A ministra da Saúde não desvalorizou os dados e sublinhou que outra avaliação da Entidade Reguladora da Saúde sobre as “mais-valias ou menos-valias” das PPP não foi “conclusiva”, mas não respondeu nem que sim nem que não.

“O que o Governo decidiu foi, relativamente a cada uma das PPP, realizar os estudos técnicos adequados e, em função dos mesmos, tomar uma decisão. Foi assim em Cascais, em Braga, será assim em Vila Franca e em Loures”, disse. “O que afirmamos é inequívoco, a nossa preferência é pela gestão pública (…) a nossa prioridade são os doentes.” Mas sem antecipar decisões, deu um puxão de orelhas aos parceiros. “Se a nossa prioridade são os doentes, em qualquer modelo de gestão, os doentes não podem ser internados em condições desumanas e indignas e que não podem merecer complacência. Foi por isso mesmo que fizemos a opção de avaliar o que determinou estas notícias e é por isso que estamos a trabalhar com a Administração Regional de Saúde para perceber o que nos perguntam, se foi uma situação temporária ou mais permanente que seja fundada numa menor adequação do contrato de gestão”, acrescentou, repetindo a ideia em relação aos factos que vieram a público sobre as outras PPP.

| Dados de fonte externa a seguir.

Lemma rep_lookup R G A m L p a : tasks_rep R G A m L -> A !! p = Some a ->
  exists x t, L !! p = Some x /\ task_ok R G m p a x t.
Proof.
  intros Hr Ha. pose proof (tr_task _ _ _ _ _ Hr p) as H. rewrite Ha in H.
  destruct (L !! p) as [x|]; [|done]. destruct H as [t Ht]. eauto.
Qed.

Lemma rep_find R G A m L p x : tasks_rep R G A m L -> L !! p = Some x ->
  exists a t, A !! p = Some a /\ task_ok R G m p a x t.
Proof.
  intros Hr Hx. pose proof (tr_task _ _ _ _ _ Hr p) as H. rewrite Hx in H.
  destruct (A !! p) as [a|]; [|done]. destruct H as [t Ht]. eauto.
Qed.

(** A message layer that changed only data words of messages. *)
Lemma waiter_keep n n' w wm f v : Message.msgs n !! w = Some wm -> Message.msgs n' = <[w := f wm]> (Message.msgs n) ->
  Message.num_worker_cores n' = Message.num_worker_cores n -> node_thr (f wm) = node_thr wm -> req_cpu (f wm) = req_cpu wm ->
  waiter_ok n v -> waiter_ok n' v.
Proof.
  intros Hw Hm Hk Hn Hc [(H0 & mm & Hmm & Ht) Hr]. unfold waiter_ok, Message.msg_ok. rewrite Hm, Hk.
  destruct (decide (v = w)) as [->|Hne].
  - rewrite lookup_insert_eq. split; [split; [done|]; eexists; split; [done|congruence]|].
    intros ? [= <-]. rewrite Hc. by apply Hr.
  - rewrite lookup_insert_ne by done. split; [split; [done|]; by exists mm|]. done.
Qed.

Perceber até que ponto uma internalização da resposta no SNS pode comprometer a assistência à população é, na visão do Governo, o busílis. “A nossa preferência é clara, passa pela gestão pública e, dentro desta nossa preferência, o que temos de garantir é que nenhum hospital é internalizado condicionado os resultados, não podemos assumir uma opção que passe por desguarnecer a resposta de saúde.”

 

Os cenários

Tanto em relação a Cascais como Braga, a opção inicial do Governo foi negociar o prolongamento dos contratos, para serem lançados novos concursos – em linha com as recomendações dos estudos feitos pela Unidade Técnica de Acompanhamento de Projetos (UTAP). Em Braga, um hospital lançado também pelo grupo Mello, não houve acordo entre as partes e a opção do Executivo acabou por ser o regresso à esfera pública. Inicialmente o anúncio foi de que seria uma gestão pública temporária, com início a 1 de setembro, mas a 12 de abril um despacho determinou o fim dos trabalhos de preparação para o lançamento de uma nova PPP para a gestão clínica do Hospital de Braga, atirando para daqui a cinco anos uma “reavaliação da oportunidade de lançamento de uma nova parceria público-privada”.

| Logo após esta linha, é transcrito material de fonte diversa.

(* ===== verification/ContextSwitch.v ===== *)
(** * The context switcher (src/kern/context_switcher.c)

    [context_switch_get_next] decides which thread a core runs next; each of
    its cases is a definition.  The assembly routine [asm_context_switch] calls
    it, switches stacks and releases the core's spinlock.  A thread that calls
    [context_switch] inside [context_switch_get_next] (the request of [OP_FORK])
    is suspended there: that case is the two definitions [fork_start] and
    [fork_finish].  [clone_pd] and [free_entire_space] (vm.c, Vm.v) are
    arguments, as they work on page tables, which this state does not have. *)

From S2P Require Import Prelude SimpleQueue ThreadState Mutex Message ControlBlock Scheduler.
From Stdlib Require Import ZArith Lia.
From stdpp Require Import base gmap list tactics numbers.

#[local] Open Scope Z_scope.

Inductive op_t := OP_CONTEXT_SWITCH | OP_FORK | OP_THREAD_FORK | OP_BLOCK | OP_MAKE_RUNNABLE | OP_RESUME | OP_YIELD | OP_SEND_MSG.

Module ContextSwitch.
Import Scheduler.

Definition ENOMEM : Z := -12.
Definition EMORETHR : Z := -256.
Definition ETHREAD : Z := -257.

Definition set_cur (cpu thr : Z) : M kernel unit := modify (fun k => with_cur_running_thr (fupd (cur_running_thr k) cpu thr) k).
Definition idle_of (cpu : Z) : M kernel Z := fun k => Ok (idle_thr k cpu, k).

(** [OP_CONTEXT_SWITCH] and [OP_YIELD] *)
Definition op_switch (cpu : Z) (is_syscall : bool) (arg this_thr : Z) : M kernel Z :=
  context_switch_lock cpu;;
  new_thr ← scheduler_get_next cpu (s32 arg);
  context_switch_unlock cpu;;
  if new_thr =? 0 then
    (if s32 arg =? -1 then (if is_syscall then upd_tcb this_thr (set_result 0) else mret tt)
     else upd_tcb this_thr (set_result ETHREAD));;
    mret this_thr
  else
    (if is_syscall then upd_tcb this_thr (set_result 0) else mret tt);;
    context_switch_lock cpu;;
    idle ← idle_of cpu;
    (if negb (this_thr =? idle) then scheduler_make_runnable cpu this_thr else mret tt);;
    set_cur cpu new_thr;;
    mret new_thr.

(** The end of [OP_BLOCK] and of [OP_SEND_MSG]: run the next thread, or the idle
    thread when there is none. *)
Definition run_next (cpu this_thr : Z) : M kernel Z :=
  new_thr ← scheduler_block cpu;
  if new_thr =? 0 then
    idle ← idle_of cpu;
    if this_thr =? idle then panic
    else if idle =? 0 then panic
    else set_cur cpu idle;; mret idle
  else set_cur cpu new_thr;; mret new_thr.

Definition op_block (cpu this_thr : Z) : M kernel Z :=
  context_switch_lock cpu;;
  t ← rd_tcb this_thr;
  match state t with
  | WAKEUP | MADE_RUNNABLE => upd_tcb this_thr (set_state NORMAL);; mret this_thr
  | NORMAL => upd_tcb this_thr (set_state BLOCKED);; run_next cpu this_thr
  | BLOCKED => panic
  end.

O facto de o programa do Governo prever o “revigoramento e recuperação do SNS” é o primeiro argumento invocado no diploma, que adianta que o objetivo é aproveitar este período para recolher dados sobre o modelo de gestão pública que sirvam de “parâmetro de comparação numa reavaliação fundamentada da oportunidade de lançamento de uma nova PPP”.

Dos quatro hospitais do SNS geridos em PPP, o de Vila Franca é o que representa menos encargos para o Estado – segundo o relatório mais recente da UTAP, tem um peso de 18% na despesa da saúde com parcerias público privadas. Medidas à parte, chegou a hora da terceira e última decisão sobre PPPs desta legislatura.